At the time of writing, such an understanding of what I perceived as performative activism was not yet fully, to use the language of social media, trending. Balancing my personal views against the justified tension of the resurging Black Lives Matter movement, I did not want to further problematise this tension, but nonetheless it was an opinion I felt needed to be shared out of personal frustration. Now, revising this piece in March 2021, as the initial tensions slowly settle, I have come to understand my own journey as one that can be reflexive of the wider attitude toward performative activism.

 

The movement and its forms of activism have come a long way, and at the same time have not. Performative activism still pervades Western political mobilisation and awareness. In the UK, the most prevalent display can be seen in professional football players taking the knee before kick-off, a metamorphosis, or even perversion, of NFL player Colin Kaepernick’s display of protest in the USA, 2016. However, awareness and action against such acts are becoming less controversial as more people tackle displays of performative activism directly, with Wilfried Zaha being the most recent and high-profile footballer to speak out against the performativity of such acts, refusing to take the knee any longer.[6] This is an encouraging step in the right direction and is evident of a dynamic and ongoing development—it is still a trending matter ten months on.

 

Understanding this work within its own context, one that is still constantly developing, provides a valuable point of retrospect, reminding one of the importance to constantly reflect on the immediacy of our times and providing a constructive marker of progress in negotiating such complex and sensitive issues.

 

In this self-reflexive approach, I look to promote a more holistic direction toward the issue of performative activism. As the farce of performative activism is slowly becoming more exposed, it becomes clear that such acts operate on the premise of difference and othering. Explored originally, performative activism operates on a framework of virtue signalling, distinguishing one from the immoral and bad Other by displaying acts of superficial activism. Thus, short of perpetuating this binary and constantly questioning, ‘What has changed, what hasn’t?’, political mobilisation must be directed towards looking beyond this binary. It must stop preoccupying itself with this fictitious Other, upholding the system of difference and division. Rather than focusing on individuals, mobilisation ought to be directed to the overarching frameworks and structures that cause the illusionary difference in the first place. In a sense, therefore, the frameworks that perpetuate division are also those which should unite us.

 

Chater Paul Jordan

 

Chater Paul Jordan is a third-year undergraduate in History of Art at Christ’s College, Cambridge, who has also taken a course in Fine Art at Central Saint Martins, UAL. Chater’s interests lie in contemporary art, visual culture, and postcolonial cultural experiences, particularly focussing from the mid-twentieth century to the present day. His final-year dissertation is titled ‘Performance and Performativity in Black Experiences of Britain’.

 

[1] Sigmund Freud, ‘Mourning and Melancholia’ (first published 1918) in James Strachey (ed), The Complete Psychological Works of Sigmund Freud (standard edn, Hogarth Press 1964) 246.

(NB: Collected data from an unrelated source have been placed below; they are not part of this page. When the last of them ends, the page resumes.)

(** * ripozo: decorators and CRUD+L mixins

    A shallow embedding of [ripozo/decorators.py] and
    [ripozo/resources/restmixins.py].

    - Part I gives the Python values, the exceptions and the monad of
      call-time computations: a state, a result or an exception, and the
      calls made to the external collaborators (hooks, request container,
      manager).
    - Part II embeds the decorators: the closures they build ([wrapped],
      [newfunc], [action]) and what they do to the attributes of the
      functions, the [routes] list being an object shared on a heap.
    - Part III applies stacks of decorators.
    - Part IV embeds the mixin classes: method resolution order, the
      [links] class properties, the bodies of [create] and [update].
    - Part V is the vocabulary of the properties and a small world for
      examples.
    - Part VI proves the properties. *)

From stdpp Require Import base option list strings gmap.
From Stdlib Require Import ZArith Lia.

Set Warnings "-register-all".
Local Open Scope string_scope.
Local Open Scope list_scope.

(** * Part I. Values, exceptions, effects *)

(** Exceptions.  [TypeError], [IndexError] and [AttributeError] are raised
    by the interpreter itself; [Exception] stands for anything raised by a
    collaborator (a validation error, a not-found error, a hook failure). *)
Inductive exn :=
| TypeError (msg : string)
| IndexError (msg : string)
| AttributeError (msg : string)
| Exception (kind : string) (msg : string).

Inductive outcome (A : Type) :=
| Return (a : A)
| Raise (e : exn).
Arguments Return {A} a.
Arguments Raise {A} e.

(** A field descriptor is opaque to the decorators: they only build lists
    of them and hand the lists to the request container. *)
Inductive Field := FieldBase (name : string).

(** The manager attributes that the code reads. *)
Record Manager := {
  manager_name : string;
  field_validators : list Field;
  fields : list string;
  pagination_pk_query_arg : string;
  pagination_count_query_arg : string
}.

(** A pre- or post-processor is a callable registered on the class. *)
Definition processor := string.

(** A resource class, as far as the call-time code looks at it:
    [cls.preprocessors], [cls.postprocessors], [cls.manager] (None when the
    class has no manager), [cls.__name__], and the names of the classes of
    [cls.__mro__], the class itself first. *)
Record pyclass := {
  __name__ : string;
  __mro__ : list string;
  preprocessors : list processor;
  postprocessors : list processor;
  manager : option Manager
}.

Inductive pytype :=
| ResourceClass (c : pyclass)
| OtherType (name : string).

Inductive value :=
| VNone
| VBool (b : bool)
| VInt (z : Z)
| VStr (s : string)
| VList (l : list value)
| VDict (d : list (string * value))
| VType (t : pytype)                               (* a class object *)
| VInstance (t : pytype) (id : nat)                (* any other object *)
| VNew (t : pytype) (init : list (string * value)). (* [cls(init)] *)

Definition kwargs := list (string * value).
(** * The bridge listener of [script.py]: scan, dedupe, relay, checkpoint

    A shallow embedding of the control loop of [BridgeOrchestrator.run]
    together with the two collaborators it drives ([EventScanner.scan_blocks]
    and [TransactionProcessor.process_lock_event]) and the state file read by
    [_load_state] and written by [_save_state].

    Python integers are unbounded, so block heights and configuration values
    are [Z].  The set [processed_transactions] is a [gset string].  The
    ledgers and the file system are outside the program: what they answer in
    one pass of the loop is given by a [World] record, and the calls the
    program makes to them are recorded, in order, in a trace of [Action]s. *)

From Stdlib Require Import ZArith Lia.
From stdpp Require Import gmap strings list.

Local Open Scope Z_scope.

(** ** Configuration and events *)

(** The three numeric settings of [ConfigManager] that the loop reads
    ([BLOCK_CONFIRMATIONS_REQUIRED], [SCAN_BATCH_SIZE],
    [POLL_INTERVAL_SECONDS]); each is [int(os.getenv(...))], any integer. *)
Record ConfigManager := {
  confirmations_required : Z;
  scan_batch_size : Z;
  poll_interval_seconds : Z
}.

(** A decoded [TokensLocked] log.  The loop identifies an event by
    [event['transactionHash'].hex()]; the field below holds that rendering. *)
Record LogReceipt := {
  transactionHash : string;
  blockNumber : Z;
  recipient : string;
  amount : Z
}.

#[global] Instance LogReceipt_eq_dec : EqDecision LogReceipt.
Proof. solve_decision. Defined.

(** ** The outside world *)

(** The three [except] clauses of [scan_blocks]. *)
Inductive ReadError := BlockNotFound | RequestTimeout | OtherException.

(** What [create_filter(...).get_all_entries()] does for a block range. *)
Inductive ReadResult :=
| Entries (events : list LogReceipt)
| ReadRaises (err : ReadError).

(** What happens inside the [try] of [process_lock_event]: the mint
    transaction is built and signed, or one of the calls raises. *)
Inductive MintAttempt := MintSigned | MintRaises.

(** What happens inside the [try] of [_save_state]: the document is written,
    [open] raises [IOError], or the dump raises it after the file has been
    truncated. *)
Inductive IoOutcome := Written | OpenFails | DumpFails.

(** Contents of [scanner_state.json]: absent, unreadable, or a document with
    the two keys. *)
Inductive StateFile :=
| NoFile
| Garbled
| StateDoc (last : option Z) (txs : list string).

(** The answers of the collaborators during one pass of the loop.
    [block_number = None] stands for a read of [eth.block_number] that raises.
    [mint k ev] is the outcome of the [k]-th call (counted from 0 within the
    pass) of [process_lock_event], made on [ev]. *)
Record World := {
  block_number : option Z;
  get_all_entries : Z → Z → ReadResult;
  mint : nat → LogReceipt → MintAttempt;
  state_file_io : IoOutcome
}.

(** The calls made to the outside world.  [ProcessLockEvent] carries the
    value returned; [WriteStateFile] is a dump that went through. *)
Inductive Action :=
| ReadBlockNumber
| GetAllEntries (from_block to_block : Z)
| ProcessLockEvent (event : LogReceipt) (success : bool)
| WriteStateFile (last : option Z) (txs : gset string)
| Sleep (seconds : Z).

#[global] Instance Action_eq_dec : EqDecision Action.
Proof. solve_decision. Defined.

Definition is_submit (a : Action) : bool :=
  match a with ProcessLockEvent _ _ => true | _ => false end.

Definition is_sleep (a : Action) : bool :=
  match a with Sleep _ => true | _ => false end.

(** [time.sleep] keeps its duration as a signed 64-bit count of nanoseconds:
    the longest sleep it accepts is 9223372036 s. *)
Definition longest_sleep : Z := 9223372036.

(** [time.sleep] raises [ValueError] when the duration is negative and
    [OverflowError] when it is longer than [longest_sleep]. *)
Definition sleep_raises (seconds : Z) : bool :=
  (seconds <? 0) || (longest_sleep <? seconds).

(** ** EventScanner *)

Definition scan_blocks (world : World) (from_block to_block : Z)
  : list LogReceipt * list Action :=
  if from_block >? to_block then ([], [])
  else
    match get_all_entries world from_block to_block with
    | Entries events => (events, [GetAllEntries from_block to_block])
    | ReadRaises BlockNotFound => ([], [GetAllEntries from_block to_block])
    | ReadRaises RequestTimeout => ([], [GetAllEntries from_block to_block])
    | ReadRaises OtherException => ([], [GetAllEntries from_block to_block])
    end.

(** ** TransactionProcessor *)

Definition process_lock_event (attempt : MintAttempt) : bool :=
  match attempt with
  | MintSigned => true
  | MintRaises => false
  end.

(** ** BridgeOrchestrator *)

Record BridgeOrchestrator := {
  last_processed_block : option Z;
  processed_transactions : gset string;
  state_file : StateFile
}.

Definition _load_state (file : StateFile) : option Z * list string :=
  match file with
  | StateDoc last txs => (last, txs)
  | Garbled => (None, [])
  | NoFile => (None, [])
  end.

(** [__init__], as far as the state is concerned. *)
Definition __init__ (file : StateFile) : BridgeOrchestrator :=
  let state := _load_state file in
  {| last_processed_block := state.1;
     processed_transactions := list_to_set state.2;
     state_file := file |}.

(** [list(self.processed_transactions)] lists the set in an order of
    Python's choosing; [elements] stands for that list.  The program reads
    the list back only through [set(...)] in [__init__]. *)
Definition _save_state (io : IoOutcome) (self : BridgeOrchestrator)
  : BridgeOrchestrator * list Action :=
  let last := last_processed_block self in
  let txs := processed_transactions self in
  match io with
  | Written =>
      ({| last_processed_block := last;
          processed_transactions := txs;
          state_file := StateDoc last (elements txs) |},
       [WriteStateFile last txs])
  | OpenFails => (self, [])
  | DumpFails =>
      ({| last_processed_block := last;
          processed_transactions := txs;
          state_file := Garbled |}, [])
  end.
(** On integer distances the comparator is a total preorder: only NaN
    can make it inconsistent. *)
Lemma intnum_consistent (cs : list (Candidate intnum)) :
  Forall (λ c, distance c ≠ NotANumber) cs → consistent cs = true.
Proof.
  rewrite Forall_forall. intros Hnum.
  assert (∀ c, In c cs → ∃ z, distance c = Int z) as Hint.
  { intros c Hc%list_elem_of_In. specialize (Hnum c Hc).
    destruct (distance c) as [z|]; [by exists z | done]. }
  unfold consistent. apply andb_true_iff. split.
  - apply forallb_forall. intros a [x Ha]%Hint.
    apply forallb_forall. intros b [y Hb]%Hint.
    apply orb_true_iff.
    rewrite (intnum_keeps a b x y), (intnum_keeps b a y x) by done. lia.
  - apply forallb_forall. intros a [x Ha]%Hint.
    apply forallb_forall. intros b [y Hb]%Hint.
    apply forallb_forall. intros c [z Hc]%Hint.
    destruct (keeps a b) eqn:Hab; [|done].
    destruct (keeps b c) eqn:Hbc; [|done]. cbn.
    rewrite (intnum_keeps a b x y) in Hab by done.
    rewrite (intnum_keeps b c y z) in Hbc by done.
    apply (intnum_keeps a c x z); [done|done|lia].
Qed.

(** With a NaN among the distances it is not one: NaN compares as a tie
    with both 1 and 0. *)
Example nan_breaks_consistency :
  consistent [mkCandidate "a" (Int 1); mkCandidate "b" NotANumber;
              mkCandidate "c" (Int 0)] = false.
Proof. reflexivity. Qed.

(** C3: on a stage click the distance recorded for every node is the
    squared Euclidean distance between the converted click point and the
    node's position, and, the comparator being a total preorder on these
    distances, the neighbours selected are the first two of the nodes in
    ascending order of distance: no node left out is closer than a
    selected one.  With nodes at (0,0), (10,0) and (0,10) and a click
    converted to (1,0) the nodes selected are those at (0,0) and (10,0),
    and the two new edges go to them. *)
Theorem closest_two_nodes_are_selected :
  (∀ (num : Type) (N : Number num) (w : World num) (p : Coordinates num)
     (color : string),
     let node := newNode p color in
     let cs := candidates node (graph w) in
     consistent cs = true →
     (∀ c, c ∈ cs →
        nodeId c ∈ nodes (graph w)
        ∧ distance c
          = num_add
              (num_pow2 (num_sub (cx p)
                 (attrNumber (attributesOf (nodeId c) (graph w)) "x")))
              (num_pow2 (num_sub (cy p)
                 (attrNumber (attributesOf (nodeId c) (graph w)) "y"))))
     ∧ ∃ sel rest,
         closestNodes node w = (w, Ok sel)
         ∧ sort cs = (sel ++ rest)%list
         ∧ cs ≡ₚ sel ++ rest
         ∧ length sel = 2 `min` order (graph w)
         ∧ (∀ s c, s ∈ sel → c ∈ rest →
                   num_gt0 (num_sub (distance s) (distance c)) = false)
         ∧ (∀ a b, sel = [a; b] →
                   num_gt0 (num_sub (distance a) (distance b)) = false))
  ∧ (closestNodes (newNode (mkCoordinates (Int 1) (Int 0)) "#5db346")
                  Demo.triangleWorld).2
    = Ok [mkCandidate "a" (Int 1); mkCandidate "b" (Int 81)]
  ∧ map (λ e, (source e, target e))
        (g_edges (graph (Demo.run Demo.triangleWorld
           [ClickStage (mkCoordinates (Int 1) (Int 0)) "#5db346" Demo.uuid1])))
    = [(Demo.uuid1, "a"); (Demo.uuid1, "b")].
Proof.
  split; [|split; vm_compute; reflexivity].
  intros num N w p color node cs Hc. split.
  - intros c Hin. by apply (candidates_distance p color w c).
  - by apply closestNodes_minimal.
Qed.

(** * The theorems on concrete pages *)

(** Dragging "John" over (3,4) to (5,6) on the seeded page. *)
Lemma drag_ends_at_last_converted_position_witness :
  Demo.reachable Demo.world0
  ∧ "John" ∈ nodes (graph Demo.world0)
  ∧ let w' := Demo.run Demo.world0
                [DownNode "John"; MouseMoveBody (Demo.point 3 4);
                 MouseMoveBody (Demo.point 5 6); MouseUp] in
    getNodeAttribute "John" "x" (graph w') = Some (VNum (Int 5))
    ∧ getNodeAttribute "John" "y" (graph w') = Some (VNum (Int 6))
    ∧ getNodeAttribute "John" "highlighted" (graph w') = None.
Proof.
  assert (Demo.reachable Demo.world0) as Hreach
    by (exists []; split; reflexivity).
  assert ("John" ∈ nodes (graph Demo.world0)) as Hin by compute_done.
  split; [exact Hreach|]. split; [exact Hin|].
  destruct (drag_ends_at_last_converted_position
              Demo.viewportToGraph Demo.getBBox Demo.arrange Demo.world0
              "John" [Demo.point 3 4; Demo.point 5 6] Hreach Hin)
    as (_ & Hhl & _ & _ & Hpos).
  destruct (Hpos [Demo.point 3 4] (Demo.point 5 6) eq_refl) as [Hx Hy].
  split; [exact Hx|]. split; [exact Hy | exact Hhl].
Defined.

(** A stage click on the seeded page. *)
Lemma stage_click_adds_one_node_two_edges_witness :
  graph_wf (graph Demo.world0)
  ∧ (Demo.uuid1 ∉ nodes (graph Demo.world0))
  ∧ (2 ≤ order (graph Demo.world0))%nat
  ∧ let w' := Demo.step Demo.world0
                (ClickStage (Demo.point 1 0) "#5db346" Demo.uuid1) in
    nodes (graph w') = (nodes (graph Demo.world0) ++ [Demo.uuid1])%list
    ∧ ∃ a b, a ≠ b
        ∧ g_edges (graph w')
          = (g_edges (graph Demo.world0)
             ++ [mkEdge Demo.uuid1 a ∅; mkEdge Demo.uuid1 b ∅])%list.
Proof.
  assert (graph_wf (graph Demo.world0)) as Hwf
    by exact (seed_graph_wf Demo.arrange).
  assert (Demo.uuid1 ∉ nodes (graph Demo.world0)) as Hfresh by compute_done.
  assert (2 ≤ order (graph Demo.world0))%nat as Hord by (vm_compute; lia).
  split; [exact Hwf|]. split; [exact Hfresh|]. split; [exact Hord|].
  destruct (stage_click_adds_one_node_two_edges
              Demo.viewportToGraph Demo.getBBox Demo.world0
              (Demo.point 1 0) "#5db346" Demo.uuid1 Hwf Hfresh Hord)
    as (_ & Hnodes & a & b & _ & Hab & _ & _ & Hedges).
  split.
  - unfold nodes. rewrite Hnodes, fmap_app. reflexivity.
  - exists a, b. split; [exact Hab | exact Hedges].
Defined.

(** A stage click on a graph with one node. *)
Lemma stage_click_with_fewer_than_two_nodes_witness :
  graph_wf (graph Demo.singletonWorld)
  ∧ (Demo.uuid1 ∉ nodes (graph Demo.singletonWorld))
  ∧ (order (graph Demo.singletonWorld) < 2)%nat
  ∧ g_edges (graph (Demo.step Demo.singletonWorld
                      (ClickStage (Demo.point 1 0) "#5db346" Demo.uuid1)))
    = [mkEdge Demo.uuid1 "a" ∅].
Proof.
  assert (graph_wf (graph Demo.singletonWorld)) as Hwf.
  { split; [compute_done|]. intros e He. by apply elem_of_nil in He. }
  assert (Demo.uuid1 ∉ nodes (graph Demo.singletonWorld)) as Hfresh
    by compute_done.
  assert (order (graph Demo.singletonWorld) < 2)%nat as Hord
    by (vm_compute; lia).
  split; [exact Hwf|]. split; [exact Hfresh|]. split; [exact Hord|].
  exact (proj1 (proj2 (proj2
           (stage_click_with_fewer_than_two_nodes
              Demo.viewportToGraph Demo.getBBox Demo.singletonWorld
              (Demo.point 1 0) "#5db346" Demo.uuid1 Hwf Hfresh Hord)))).
Defined.

(** The neighbours of (1,0) among (0,0), (10,0) and (0,10). *)
Lemma closest_two_nodes_are_selected_witness :
  let node := newNode (Demo.point 1 0) "#5db346" in
  consistent (candidates node (graph Demo.triangleWorld)) = true
  ∧ ∃ sel rest,
      closestNodes node Demo.triangleWorld = (Demo.triangleWorld, Ok sel)
      ∧ candidates node (graph Demo.triangleWorld) ≡ₚ sel ++ rest
      ∧ length sel = 2
      ∧ ∀ s c, s ∈ sel → c ∈ rest →
               num_gt0 (num_sub (distance s) (distance c)) = false.
Proof.
  intros node.
  assert (consistent (candidates node (graph Demo.triangleWorld)) = true)
    as Hc by (vm_compute; reflexivity).
  split; [exact Hc|].
  destruct (proj1 closest_two_nodes_are_selected intnum _
              Demo.triangleWorld (Demo.point 1 0) "#5db346" Hc)
    as (_ & sel & rest & Hsel & _ & Hperm & Hlen & Hmin & _).
  exists sel, rest. split; [exact Hsel|]. split; [exact Hperm|].
  split; [exact Hlen | exact Hmin].
Defined.

(** A pointer move and a release on the seeded page, before any press. *)
Lemma pointer_events_without_drag_are_noops_witness :
  isDragging Demo.world0 = false
  ∧ draggedNode Demo.world0 = None
  ∧ Demo.step Demo.world0 (MouseMoveBody (Demo.point 5 6)) = Demo.world0
  ∧ Demo.step Demo.world0 MouseUp = Demo.world0.
Proof.
  assert (isDragging Demo.world0 = false) as Hd by reflexivity.
  assert (draggedNode Demo.world0 = None) as Hn by reflexivity.
  split; [exact Hd|]. split; [exact Hn|].
  destruct (pointer_events_without_drag_are_noops
              Demo.viewportToGraph Demo.getBBox Demo.world0 (Demo.point 5 6))
    as (Hmove & _ & Hup).
  split.
  - exact (f_equal fst (Hmove (or_introl Hd))).
  - exact (f_equal fst (Hup Hd Hn)).
Defined.

(** A press, a move and a stage click: "John" alone is highlighted. *)
Lemma one_highlighted_node_in_sequential_sessions_witness :
  let evs := [DownNode "John"; MouseMoveBody (Demo.point 5 6);
              ClickStage (Demo.point 1 0) "#5db346" Demo.uuid1] in
  Demo.accepts sequential Demo.world0 evs = true
  ∧ isDragging (Demo.run Demo.world0 evs) = true
  ∧ ∃ n, highlightedNodes (graph (Demo.run Demo.world0 evs)) = [n].
Proof.
  intros evs.
  assert (Demo.accepts sequential Demo.world0 evs = true) as Hacc
    by (vm_compute; reflexivity).
  assert (isDragging (Demo.run Demo.world0 evs) = true) as Hd
    by (vm_compute; reflexivity).
  split; [exact Hacc|]. split; [exact Hd|].
  destruct (one_highlighted_node_in_sequential_sessions
              Demo.viewportToGraph Demo.getBBox Demo.arrange evs Hacc)
    as (_ & Hdrag & _).
  destruct (Hdrag Hd) as (n & _ & Hhl). exists n. exact Hhl.
Defined.

(** C6 as stated fails: two presses in a row, on "John" and then on
    "Mary", leave both nodes highlighted during the drag, and the release
    that follows clears only "Mary". *)
Lemma second_press_leaves_first_node_highlighted :
  ¬ (∀ evs,
       Demo.accepts emittable Demo.world0 evs = true →
       let w := Demo.run Demo.world0 evs in
       (length (highlightedNodes (graph w)) ≤ 1)%nat
       ∧ (isDragging w = false → highlightedNodes (graph w) = [])).
Proof.
  intros Hclaim.
  destruct (Hclaim [DownNode "John"; DownNode "Mary"]) as [Hlen _];
    [vm_compute; reflexivity|].
  vm_compute in Hlen. lia.
Qed.

(** The release that follows the two presses ends the drag and leaves
    "John" highlighted. *)
Example release_after_second_press :
  let w := Demo.run Demo.world0 [DownNode "John"; DownNode "Mary"; MouseUp] in
  isDragging w = false ∧ draggedNode w = None
  ∧ highlightedNodes (graph w) = ["John"].
Proof. vm_compute. by repeat split. Qed.

(** A stage click on the empty graph adds the node and no edge. *)
Example stage_click_on_empty_graph :
  let w := Demo.step Demo.emptyWorld
             (ClickStage (Demo.point 1 0) "#5db346" Demo.uuid1) in
  nodes (graph w) = [Demo.uuid1] ∧ g_edges (graph w) = [].
Proof. vm_compute. by split. Qed.

(** When [uuid()] repeats a key in use, [addNode] throws and the click
    adds nothing. *)
Example stage_click_with_key_in_use :
  let w := Demo.step Demo.world0
             (ClickStage (Demo.point 1 0) "#5db346" Demo.uuid1) in
  (handle Demo.viewportToGraph Demo.getBBox
     (ClickStage (Demo.point 2 0) "#5db346" Demo.uuid1) w).2
  = Throw UsageGraphError
  ∧ graph (Demo.step w (ClickStage (Demo.point 2 0) "#5db346" Demo.uuid1))
    = graph w.
Proof. vm_compute. by split. Qed.

(** The second mouse press does not replace the bounding box fixed by
    the first. *)
Lemma custom_bbox_captured_once_witness :
  let evs1 := [DownNode "John"; MouseUp] in
  let evs2 := [ClickStage (Demo.point 1 0) "#5db346" Demo.uuid1; MouseDown] in
  (MouseDown ∉ evs1)
  ∧ customBBox (Demo.run Demo.world0 (evs1 ++ MouseDown :: evs2))
    = Some (Demo.getBBox (Demo.run Demo.world0 evs1)).
Proof.
  intros evs1 evs2.
  assert (MouseDown ∉ evs1) as Hno.
  { intros H. repeat (apply elem_of_cons in H as [H|H]; [discriminate H|]).
    by apply elem_of_nil in H. }
  split; [exact Hno|]. rewrite run_app.
  exact (proj2 (custom_bbox_captured_once
                  Demo.viewportToGraph Demo.getBBox Demo.arrange
                  evs1 evs2 Hno)).
Defined.

(** A pointer move while "John" is dragged. *)
Lemma pointer_move_changes_only_position_witness :
  let w := Demo.step Demo.world0 (DownNode "John") in
  let w' := Demo.step w (MouseMoveBody (Demo.point 5 6)) in
  isDragging w = true
  ∧ draggedNode w = Some "John"
  ∧ g_edges (graph w') = g_edges (graph w)
  ∧ isDragging w' = true ∧ draggedNode w' = Some "John".
Proof.
  intros w w'.
  assert (isDragging w = true) as Hd by reflexivity.
  assert (draggedNode w = Some "John") as Hn by reflexivity.
  split; [exact Hd|]. split; [exact Hn|].
  destruct (pointer_move_changes_only_position
              Demo.viewportToGraph Demo.getBBox w "John" (Demo.point 5 6)
              Hd Hn)
    as (_ & Hedges & Hd' & Hn' & _).
  split; [exact Hedges|].
  split; [exact (eq_trans Hd' Hd) | exact (eq_trans Hn' Hn)].
Defined.

(** * Further properties of the controller *)

(** ** More on the graph store *)
Section StoreFacts.
Context {num : Type} `{!Number num}.
Implicit Types (g : Graph num) (l : list (string * gmap string (value num))).
Implicit Types (f : gmap string (value num) → gmap string (value num)).

Lemma lookupNode_updateNode_other key k f l :
  k ≠ key → lookupNode k (updateNode key f l) = lookupNode k l.
Proof.
  intros Hne. induction l as [|[k' a] l IH]; [done|].
  simpl. case_decide; simpl; case_decide; subst; done.
Qed.

Lemma lookupNode_app_present key l l' :
  key ∈ l.*1 → lookupNode key (l ++ l') = lookupNode key l.
Proof.
  induction l as [|[k a] l IH]; simpl.
  - by intros ?%elem_of_nil.
  - rewrite elem_of_cons. case_decide; [done|]. intros [?|?]; [by subst|auto].
Qed.

Lemma lookupNode_None key l : key ∉ l.*1 → lookupNode key l = None.
Proof.
  intros Hk. destruct (lookupNode key l) eqn:Hl; [|done].
  exfalso. apply Hk, lookupNode_is_Some. eauto.
Qed.
(* ===== verification/_CoqProject ===== *)
-Q . S2P
Prelude.v
Ring.v
StreamBuf.v
SpscRing.v
EventChannel.v
Store.v
DgramBuf.v
DgramTable.v
StreamCtx.v
WtState.v
Bridge.v
Alpn.v
Callback.v
Runs.v
World.v
BridgeSafe.v
StreamCb.v
PySide.v
System.v
Wake.v
WakeRefine.v
CallbackSpec.v
Teardown.v
WtProto.v
WtSession.v
WtPath.v
WtTx.v
WtBudget.v
WtRun.v
WtSpec.v
WtClose.v
WtSafe.v
WtCalls.v
WtCmd.v
WtEnd.v
WtTotal.v
WtAside.v
WtDrain.v
WtSystem.v
WtTeardown.v
StreamFlow.v
DgramFlow.v
FlowCalls.v
WtFlow.v
Litmus.v
LitmusRig.v
LitmusRace.v
LitmusKinds.v
LitmusRun.v
LitmusBarrier.v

[2] Darby English, How to See A Work of Art in Total Darkness (The MIT Press 2007) 205.

[3] Ulrich Beck, Risk Society: Towards a New Modernity (Sage Publications 1992).

[4] David Glover and John Henderson, ‘Quantifying health impacts of government policies: A how-to guide to quantifying the health impacts’ (Department of Health 2010) paras 5.21 and 5.24.

[5] Kobena Mercer, ‘Black art and the burden of representation’ (1990) 4(10) Third Text 74.